_REQUIRED WORK:_ Of the records that follow, copy only the lines from the line containing "Definition parseAuditDetailLevel (value" to the line containing "Lemma Validate_parts c", both included, exactly as written.

_DATA UNDER STUDY:_
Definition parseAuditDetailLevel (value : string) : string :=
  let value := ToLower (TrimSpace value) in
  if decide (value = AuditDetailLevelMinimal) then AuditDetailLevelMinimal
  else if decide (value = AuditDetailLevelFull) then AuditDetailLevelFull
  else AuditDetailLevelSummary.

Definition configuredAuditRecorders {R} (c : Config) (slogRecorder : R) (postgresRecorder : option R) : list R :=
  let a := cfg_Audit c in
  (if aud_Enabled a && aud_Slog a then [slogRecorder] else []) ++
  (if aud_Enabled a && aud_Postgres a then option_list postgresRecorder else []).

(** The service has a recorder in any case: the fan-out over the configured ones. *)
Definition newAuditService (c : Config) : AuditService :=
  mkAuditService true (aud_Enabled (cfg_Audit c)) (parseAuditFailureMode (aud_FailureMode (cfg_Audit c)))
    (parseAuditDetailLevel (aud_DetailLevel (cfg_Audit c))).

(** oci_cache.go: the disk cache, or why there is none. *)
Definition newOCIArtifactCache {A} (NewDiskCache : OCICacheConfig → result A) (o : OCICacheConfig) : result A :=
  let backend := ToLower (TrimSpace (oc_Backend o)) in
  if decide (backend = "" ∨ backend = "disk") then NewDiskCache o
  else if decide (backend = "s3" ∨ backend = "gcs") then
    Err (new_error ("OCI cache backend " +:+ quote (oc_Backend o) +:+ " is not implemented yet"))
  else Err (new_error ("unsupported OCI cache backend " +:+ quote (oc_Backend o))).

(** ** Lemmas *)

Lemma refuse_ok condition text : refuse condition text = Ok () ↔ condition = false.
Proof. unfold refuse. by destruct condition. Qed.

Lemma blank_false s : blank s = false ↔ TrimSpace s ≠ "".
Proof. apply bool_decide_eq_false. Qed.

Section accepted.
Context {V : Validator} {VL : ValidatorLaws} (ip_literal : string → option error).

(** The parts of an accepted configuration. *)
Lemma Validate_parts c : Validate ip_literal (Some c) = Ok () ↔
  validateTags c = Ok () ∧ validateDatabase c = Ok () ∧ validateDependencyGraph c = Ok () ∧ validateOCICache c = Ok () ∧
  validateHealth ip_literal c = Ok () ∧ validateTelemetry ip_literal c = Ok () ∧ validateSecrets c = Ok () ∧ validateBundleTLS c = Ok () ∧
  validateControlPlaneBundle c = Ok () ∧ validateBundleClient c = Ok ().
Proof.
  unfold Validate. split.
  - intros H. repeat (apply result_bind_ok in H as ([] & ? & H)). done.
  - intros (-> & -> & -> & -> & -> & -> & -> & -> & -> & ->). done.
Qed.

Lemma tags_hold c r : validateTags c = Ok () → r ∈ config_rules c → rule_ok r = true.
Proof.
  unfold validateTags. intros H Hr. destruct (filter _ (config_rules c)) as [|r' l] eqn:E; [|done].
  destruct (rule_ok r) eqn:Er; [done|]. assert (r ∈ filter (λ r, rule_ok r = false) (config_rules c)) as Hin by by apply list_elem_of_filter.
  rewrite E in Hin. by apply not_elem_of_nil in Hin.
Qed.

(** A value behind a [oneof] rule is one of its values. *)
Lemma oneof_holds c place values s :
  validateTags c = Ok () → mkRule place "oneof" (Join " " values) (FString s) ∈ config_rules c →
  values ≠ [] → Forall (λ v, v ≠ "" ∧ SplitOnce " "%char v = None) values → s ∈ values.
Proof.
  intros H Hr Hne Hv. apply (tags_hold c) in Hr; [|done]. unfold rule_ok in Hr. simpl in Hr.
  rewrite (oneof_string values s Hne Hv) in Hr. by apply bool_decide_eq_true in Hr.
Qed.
---
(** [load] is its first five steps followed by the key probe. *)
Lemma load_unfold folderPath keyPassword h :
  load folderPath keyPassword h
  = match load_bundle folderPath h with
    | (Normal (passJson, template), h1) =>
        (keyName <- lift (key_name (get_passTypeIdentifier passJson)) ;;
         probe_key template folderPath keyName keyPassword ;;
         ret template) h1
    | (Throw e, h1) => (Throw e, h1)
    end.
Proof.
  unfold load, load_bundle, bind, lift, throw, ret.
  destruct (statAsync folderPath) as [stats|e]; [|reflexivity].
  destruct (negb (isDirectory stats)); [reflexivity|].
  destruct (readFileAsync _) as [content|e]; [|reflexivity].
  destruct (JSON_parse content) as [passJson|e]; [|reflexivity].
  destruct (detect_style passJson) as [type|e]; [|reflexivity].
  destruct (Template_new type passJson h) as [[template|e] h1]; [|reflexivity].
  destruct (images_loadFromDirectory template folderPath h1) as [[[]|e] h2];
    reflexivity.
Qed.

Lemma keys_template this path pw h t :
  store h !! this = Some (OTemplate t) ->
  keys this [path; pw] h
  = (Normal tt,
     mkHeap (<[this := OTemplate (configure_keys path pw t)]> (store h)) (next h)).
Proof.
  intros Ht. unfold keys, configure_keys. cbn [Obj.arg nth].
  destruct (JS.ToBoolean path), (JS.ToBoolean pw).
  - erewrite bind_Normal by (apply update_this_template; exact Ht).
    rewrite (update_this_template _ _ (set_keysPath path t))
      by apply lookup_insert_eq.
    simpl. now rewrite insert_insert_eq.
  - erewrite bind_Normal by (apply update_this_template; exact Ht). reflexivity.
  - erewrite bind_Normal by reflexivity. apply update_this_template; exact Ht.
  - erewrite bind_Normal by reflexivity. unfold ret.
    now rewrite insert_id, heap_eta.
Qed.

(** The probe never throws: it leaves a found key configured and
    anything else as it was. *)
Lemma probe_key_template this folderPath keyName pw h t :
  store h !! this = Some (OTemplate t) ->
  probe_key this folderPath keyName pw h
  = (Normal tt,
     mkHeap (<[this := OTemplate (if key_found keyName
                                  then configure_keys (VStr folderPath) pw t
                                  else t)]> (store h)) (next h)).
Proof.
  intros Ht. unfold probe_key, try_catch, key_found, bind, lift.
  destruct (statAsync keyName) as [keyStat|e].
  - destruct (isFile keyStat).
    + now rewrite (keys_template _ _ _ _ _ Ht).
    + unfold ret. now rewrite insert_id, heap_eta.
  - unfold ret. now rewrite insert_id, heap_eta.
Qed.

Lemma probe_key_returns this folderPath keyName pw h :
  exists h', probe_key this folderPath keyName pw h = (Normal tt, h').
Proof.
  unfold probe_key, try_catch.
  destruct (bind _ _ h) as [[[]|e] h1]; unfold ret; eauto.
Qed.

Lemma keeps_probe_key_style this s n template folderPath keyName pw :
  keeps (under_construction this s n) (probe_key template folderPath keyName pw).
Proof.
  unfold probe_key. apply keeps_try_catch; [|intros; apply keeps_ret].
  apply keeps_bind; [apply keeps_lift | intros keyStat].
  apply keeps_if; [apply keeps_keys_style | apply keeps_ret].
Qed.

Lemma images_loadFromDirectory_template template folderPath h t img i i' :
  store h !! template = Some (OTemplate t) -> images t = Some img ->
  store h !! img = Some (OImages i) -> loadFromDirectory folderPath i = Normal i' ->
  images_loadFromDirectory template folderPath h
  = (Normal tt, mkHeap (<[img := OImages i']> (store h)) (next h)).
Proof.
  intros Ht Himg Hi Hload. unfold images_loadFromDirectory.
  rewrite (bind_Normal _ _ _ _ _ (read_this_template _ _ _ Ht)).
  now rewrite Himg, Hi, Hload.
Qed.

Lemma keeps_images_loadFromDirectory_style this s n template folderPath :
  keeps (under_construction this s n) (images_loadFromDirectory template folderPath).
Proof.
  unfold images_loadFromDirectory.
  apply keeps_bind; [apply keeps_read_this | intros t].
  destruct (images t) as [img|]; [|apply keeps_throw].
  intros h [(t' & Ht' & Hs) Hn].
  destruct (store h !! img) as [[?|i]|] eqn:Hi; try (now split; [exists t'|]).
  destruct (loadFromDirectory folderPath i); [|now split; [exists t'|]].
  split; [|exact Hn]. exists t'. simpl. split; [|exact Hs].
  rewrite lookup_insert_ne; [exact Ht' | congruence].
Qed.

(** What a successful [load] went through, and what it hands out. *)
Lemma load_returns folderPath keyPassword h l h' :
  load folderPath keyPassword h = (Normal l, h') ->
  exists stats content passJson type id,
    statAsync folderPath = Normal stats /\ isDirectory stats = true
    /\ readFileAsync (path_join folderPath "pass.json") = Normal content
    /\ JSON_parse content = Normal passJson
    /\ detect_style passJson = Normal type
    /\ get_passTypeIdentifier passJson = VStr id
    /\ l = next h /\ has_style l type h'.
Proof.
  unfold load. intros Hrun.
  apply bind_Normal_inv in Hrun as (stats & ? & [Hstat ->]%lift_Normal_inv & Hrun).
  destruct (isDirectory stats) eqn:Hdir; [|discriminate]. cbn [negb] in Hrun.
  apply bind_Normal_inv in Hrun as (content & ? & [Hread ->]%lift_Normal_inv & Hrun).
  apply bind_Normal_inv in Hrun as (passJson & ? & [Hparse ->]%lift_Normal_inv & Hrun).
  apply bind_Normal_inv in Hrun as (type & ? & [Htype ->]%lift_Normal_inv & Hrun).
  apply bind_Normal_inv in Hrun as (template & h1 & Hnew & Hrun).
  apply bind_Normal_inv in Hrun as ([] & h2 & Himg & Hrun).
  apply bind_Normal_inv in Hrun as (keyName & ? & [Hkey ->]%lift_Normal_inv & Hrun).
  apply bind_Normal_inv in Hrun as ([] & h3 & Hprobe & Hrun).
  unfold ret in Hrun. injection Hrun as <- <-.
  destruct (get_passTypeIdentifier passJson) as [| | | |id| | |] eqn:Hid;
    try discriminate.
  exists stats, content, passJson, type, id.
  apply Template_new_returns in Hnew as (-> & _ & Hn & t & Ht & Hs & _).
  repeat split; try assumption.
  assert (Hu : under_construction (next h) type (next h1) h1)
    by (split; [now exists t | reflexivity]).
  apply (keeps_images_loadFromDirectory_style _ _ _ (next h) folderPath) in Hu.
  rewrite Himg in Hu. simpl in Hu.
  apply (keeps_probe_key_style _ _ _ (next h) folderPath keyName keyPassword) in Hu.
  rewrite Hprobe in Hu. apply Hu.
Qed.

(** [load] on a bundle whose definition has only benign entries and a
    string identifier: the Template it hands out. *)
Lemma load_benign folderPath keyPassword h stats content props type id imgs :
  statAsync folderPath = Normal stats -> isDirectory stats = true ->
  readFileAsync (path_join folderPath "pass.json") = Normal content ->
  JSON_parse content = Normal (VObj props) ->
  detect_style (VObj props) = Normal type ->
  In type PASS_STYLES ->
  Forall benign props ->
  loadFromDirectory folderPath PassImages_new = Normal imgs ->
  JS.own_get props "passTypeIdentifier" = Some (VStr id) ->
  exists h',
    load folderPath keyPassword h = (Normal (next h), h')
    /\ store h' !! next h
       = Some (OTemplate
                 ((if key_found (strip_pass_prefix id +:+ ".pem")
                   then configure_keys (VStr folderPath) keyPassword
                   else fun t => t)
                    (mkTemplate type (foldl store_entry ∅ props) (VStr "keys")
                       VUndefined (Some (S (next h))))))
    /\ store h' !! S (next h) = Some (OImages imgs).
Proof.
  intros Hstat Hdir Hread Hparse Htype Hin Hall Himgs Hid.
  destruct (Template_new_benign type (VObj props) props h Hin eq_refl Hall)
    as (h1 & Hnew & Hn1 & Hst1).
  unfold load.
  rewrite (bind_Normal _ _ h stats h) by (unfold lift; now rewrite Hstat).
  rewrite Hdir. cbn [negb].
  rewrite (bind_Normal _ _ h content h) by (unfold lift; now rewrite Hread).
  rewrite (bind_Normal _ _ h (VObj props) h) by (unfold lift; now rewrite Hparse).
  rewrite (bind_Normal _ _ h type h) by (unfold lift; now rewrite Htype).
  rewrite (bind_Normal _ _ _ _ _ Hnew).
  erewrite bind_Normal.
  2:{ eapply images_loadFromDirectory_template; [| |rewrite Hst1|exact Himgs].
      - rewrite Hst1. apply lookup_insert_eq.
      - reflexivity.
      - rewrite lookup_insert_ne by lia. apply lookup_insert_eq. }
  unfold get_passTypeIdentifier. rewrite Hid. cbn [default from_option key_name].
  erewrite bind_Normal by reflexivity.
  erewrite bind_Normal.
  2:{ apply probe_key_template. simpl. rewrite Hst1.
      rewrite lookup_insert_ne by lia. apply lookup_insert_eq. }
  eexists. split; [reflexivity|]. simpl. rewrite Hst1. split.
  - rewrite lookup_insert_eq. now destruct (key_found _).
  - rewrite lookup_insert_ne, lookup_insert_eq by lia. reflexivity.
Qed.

_YOUR RESPONSE:_
Definition parseAuditDetailLevel (value : string) : string :=
  let value := ToLower (TrimSpace value) in
  if decide (value = AuditDetailLevelMinimal) then AuditDetailLevelMinimal
  else if decide (value = AuditDetailLevelFull) then AuditDetailLevelFull
  else AuditDetailLevelSummary.

Definition configuredAuditRecorders {R} (c : Config) (slogRecorder : R) (postgresRecorder : option R) : list R :=
  let a := cfg_Audit c in
  (if aud_Enabled a && aud_Slog a then [slogRecorder] else []) ++
  (if aud_Enabled a && aud_Postgres a then option_list postgresRecorder else []).

(** The service has a recorder in any case: the fan-out over the configured ones. *)
Definition newAuditService (c : Config) : AuditService :=
  mkAuditService true (aud_Enabled (cfg_Audit c)) (parseAuditFailureMode (aud_FailureMode (cfg_Audit c)))
    (parseAuditDetailLevel (aud_DetailLevel (cfg_Audit c))).

(** oci_cache.go: the disk cache, or why there is none. *)
Definition newOCIArtifactCache {A} (NewDiskCache : OCICacheConfig → result A) (o : OCICacheConfig) : result A :=
  let backend := ToLower (TrimSpace (oc_Backend o)) in
  if decide (backend = "" ∨ backend = "disk") then NewDiskCache o
  else if decide (backend = "s3" ∨ backend = "gcs") then
    Err (new_error ("OCI cache backend " +:+ quote (oc_Backend o) +:+ " is not implemented yet"))
  else Err (new_error ("unsupported OCI cache backend " +:+ quote (oc_Backend o))).

(** ** Lemmas *)

Lemma refuse_ok condition text : refuse condition text = Ok () ↔ condition = false.
Proof. unfold refuse. by destruct condition. Qed.

Lemma blank_false s : blank s = false ↔ TrimSpace s ≠ "".
Proof. apply bool_decide_eq_false. Qed.

Section accepted.
Context {V : Validator} {VL : ValidatorLaws} (ip_literal : string → option error).

(** The parts of an accepted configuration. *)
Lemma Validate_parts c : Validate ip_literal (Some c) = Ok () ↔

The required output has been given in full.